INPUT RECORDS |
┌──

(** ** The arithmetic of [double], and exact arithmetic *)

(** *** IEEE 754 binary64 *)

Definition float_of_Z (z : Z) : float :=
  match z with
  | Z0 => 0%float
  | Zpos _ => PrimFloat.of_uint63 (Uint63.of_Z z)
  | Zneg p => (- PrimFloat.of_uint63 (Uint63.of_Z (Zpos p)))%float
  end.

(** A decimal literal is the double nearest to it: the quotient of two
    integers that are doubles themselves, rounded once by the division. *)
#[export] Instance binary64 : Arith float := {|
  lit q := (float_of_Z (Qnum q) / float_of_Z (Zpos (Qden q)))%float;
  dadd := PrimFloat.add;
  dsub := PrimFloat.sub;
  dmul := PrimFloat.mul;
  ddiv := PrimFloat.div;
  dlt := PrimFloat.ltb;
  dge x y := PrimFloat.leb y x
|}.

(** *** Exact real arithmetic *)

(** The arithmetic below is a reference, not a reading of the code: a
    statement over it says what a formula gives when nothing is rounded, and
    the code in binary64 can return something else (360 from the loops of
    [get_bearing], NaN from [get_mph], 0 for a velocity that underflows).

    [atan2] over the reals: the angle of the point [(x, y)], in [(-PI, PI]],
    and [0] at the origin.  It has one zero only, where [atan2] of C tells
    [-0.0] from [0.0]. *)
Definition atan2 (y x : R) : R :=
  (if Rlt_dec 0 x then atan (y / x)
   else if Rlt_dec x 0 then
     if Rle_dec 0 y then atan (y / x) + Rtrigo1.PI else atan (y / x) - Rtrigo1.PI
   else if Rlt_dec 0 y then Rtrigo1.PI / 2
   else if Rlt_dec y 0 then - (Rtrigo1.PI / 2)
   else 0)%R.

#[export] Instance real : Arith R := {|
  lit q := (IZR (Qnum q) / IZR (Zpos (Qden q)))%R;
  dadd := Rplus;
  dsub := Rminus;
  dmul := Rmult;
  ddiv := Rdiv;
  dlt x y := if Rlt_dec x y then true else false;
  dge x y := if Rge_dec x y then true else false
|}.

(** The square root of the library is 0 on negative numbers, where that of C
    is not a number.  In exact arithmetic the code takes it of numbers that
    are not negative ([haversine_bounds] below); in binary64 it does not
    always. *)
#[export] Instance real_libm : Libm R := {|
  dsin := sin;
  dcos := cos;
  dsqrt := R_sqrt.sqrt;
  datan2 := atan2
|}.

(** ** Reference definitions, from the words of the specification *)


(** Initial bearing of the great circle from a point of latitude [lat1] to a
    point of latitude [lat2] that lies [dlon] further east (radians). *)
Definition initial_bearing (lat1 lat2 dlon : R) : R :=
  atan2 (sin dlon * cos lat2)
        (cos lat1 * sin lat2 - sin lat1 * cos lat2 * cos dlon).

(** The haversine of the central angle between two points (radians). *)
Definition haversine (lat1 lon1 lat2 lon2 : R) : R :=
  (sin ((lat2 - lat1) / 2))² + cos lat1 * cos lat2 * (sin ((lon2 - lon1) / 2))².

(** The central angle between two points, by the haversine formula. *)
Definition central_angle (lat1 lon1 lat2 lon2 : R) : R :=
  let a := haversine lat1 lon1 lat2 lon2 in
  2 * atan2 (R_sqrt.sqrt a) (R_sqrt.sqrt (1 - a)).

(** Degrees to radians, with the value the code gives [PI]. *)
Definition radians (degrees : R) : R := degrees * (3.14159265 / 180).

(** ** The shape of a filter *)

(** A matrix of [r] rows of [c] entries each, as [alloc_matrix r c] makes
    them. *)
Definition well_formed {D : Type} (r c : nat) (m : Matrix D) : bool :=
  (rows m =? r)%nat && (cols m =? c)%nat && (length (data m) =? r)%nat
  && forallb (fun row => (length row =? c)%nat) (data m).

(** The shapes [alloc_filter(4, 2)] gives the matrices of [f]; no method of
    the class changes them. *)
Definition shaped {D : Type} (f : KalmanFilter D) : bool :=
  (state_dim f =? 4)%nat && (obs_dim f =? 2)%nat
  && well_formed 4 4 (state_transition f)
  && well_formed 2 4 (observation_model f)
  && well_formed 4 4 (process_noise_covariance f)
  && well_formed 2 2 (observation_noise_covariance f)
  && well_formed 2 1 (observation f)
  && well_formed 4 1 (state_estimate f)
  && well_formed 4 4 (estimate_covariance f).

(** ** Reading the input file *)

Section ReadLatLong.
Context {D : Type}.

(** What one call [fscanf(file, "%lf,%lf", lat, lon)] does: the end of the
    file before any conversion, no number, a latitude only (stored in
    [*lat]), or both numbers (stored in [*lat] and [*lon]); its return value
    is [EOF], 0, 1 or 2. *)
Inductive scan : Type :=
| ScanEOF
| Scan0
| Scan1 (lat : D)
| Scan2 (lat lon : D).

(** [fscanf] belongs to the C library.  It stays a parameter: from the rest
    of the file it tells what was scanned and how many characters were
    taken. *)
Variable fscanf : list ascii -> scan * nat.

(** [while ((ch = getc(file)) != '\n') if (EOF == ch) return 0;]: the file
    after the next line feed, or nothing when the file ends first. *)
Fixpoint skip_line (file : list ascii) : option (list ascii) :=
  match file with
  | [] => None
  | ch :: file' =>
      if Ascii.eqb ch "010"%char then Some file' else skip_line file'
  end.

(** [GPSFilter::read_lat_long], its outer loop run for at most [fuel]
    rounds: the return value, [*lat], [*lon] and the rest of the file. *)
Fixpoint read_lat_long (fuel : nat) (file : list ascii) (lat lon : D)
    : result (Z * D * D * list ascii) :=
  match fuel with
  | O => Err OutOfFuel
  | S fuel' =>
      let (scanned, taken) := fscanf file in
      let file := drop taken file in
      match scanned with
      | Scan2 lat lon => Ok (1%Z, lat, lon, file)
      | _ =>
          let lat := match scanned with Scan1 lat' => lat' | _ => lat end in
          match skip_line file with
          | None => Ok (0%Z, lat, lon, [])
          | Some file' => read_lat_long fuel' file' lat lon
          end
      end
  end.

End ReadLatLong.

(** * Properties *)

(** ** Entries of a matrix *)

Section Entries.
Context {D : Type} `{Arith D}.

Lemma get_entry_Ok (m : Matrix D) (i j : nat) (x : D) :
  get_entry m i j = Ok x <->
  exists row, data m !! i = Some row /\ row !! j = Some x.
Proof.
  unfold get_entry. split.
  - destruct (data m !! i) as [row|] eqn:Ei; [|discriminate].
    destruct (row !! j) as [y|] eqn:Ej; [|discriminate].
    intros [= ->]. eauto.
  - intros (row & -> & ->). reflexivity.
Qed.

(** A write inside the matrix succeeds, keeps the shape, is read back, and
    leaves every other entry as it was. *)
Lemma set_entry_spec (i j : nat) (v x : D) (m : Matrix D) :
  get_entry m i j = Ok x ->
  exists m', set_entry i j v m = Ok m'
    /\ rows m' = rows m /\ cols m' = cols m
    /\ get_entry m' i j = Ok v
    /\ forall i' j', (i', j') <> (i, j) -> get_entry m' i' j' = get_entry m i' j'.
Proof.
  intros Hx. apply get_entry_Ok in Hx as (row & Hi & Hj).
  assert (Hlt : (j < length row)%nat) by (eapply lookup_lt_Some; eauto).
  assert (Hi' : (i < length (data m))%nat) by (eapply lookup_lt_Some; eauto).
  unfold set_entry. rewrite Hi. destruct (decide (j < length row)%nat); [|lia].
  eexists. split; [reflexivity|]. simpl. repeat split.
  - unfold get_entry. simpl.
    rewrite list_lookup_insert_eq by assumption.
    rewrite list_lookup_insert_eq by assumption. reflexivity.
  - intros i' j' Hne. unfold get_entry. simpl.
    destruct (decide (i' = i)) as [->|Hi''].
    + rewrite list_lookup_insert_eq by assumption. rewrite Hi.
      rewrite list_lookup_insert_ne by congruence. reflexivity.
    + rewrite list_lookup_insert_ne by congruence. reflexivity.
Qed.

└──

Where the line holding "(rows m =? r)%nat" appears in the listing above, start reproducing exactly, and end with the line holding "4 (state_transition f)".

TASK ANSWER |
  (rows m =? r)%nat && (cols m =? c)%nat && (length (data m) =? r)%nat
  && forallb (fun row => (length row =? c)%nat) (data m).

(** The shapes [alloc_filter(4, 2)] gives the matrices of [f]; no method of
    the class changes them. *)
Definition shaped {D : Type} (f : KalmanFilter D) : bool :=
  (state_dim f =? 4)%nat && (obs_dim f =? 2)%nat
  && well_formed 4 4 (state_transition f)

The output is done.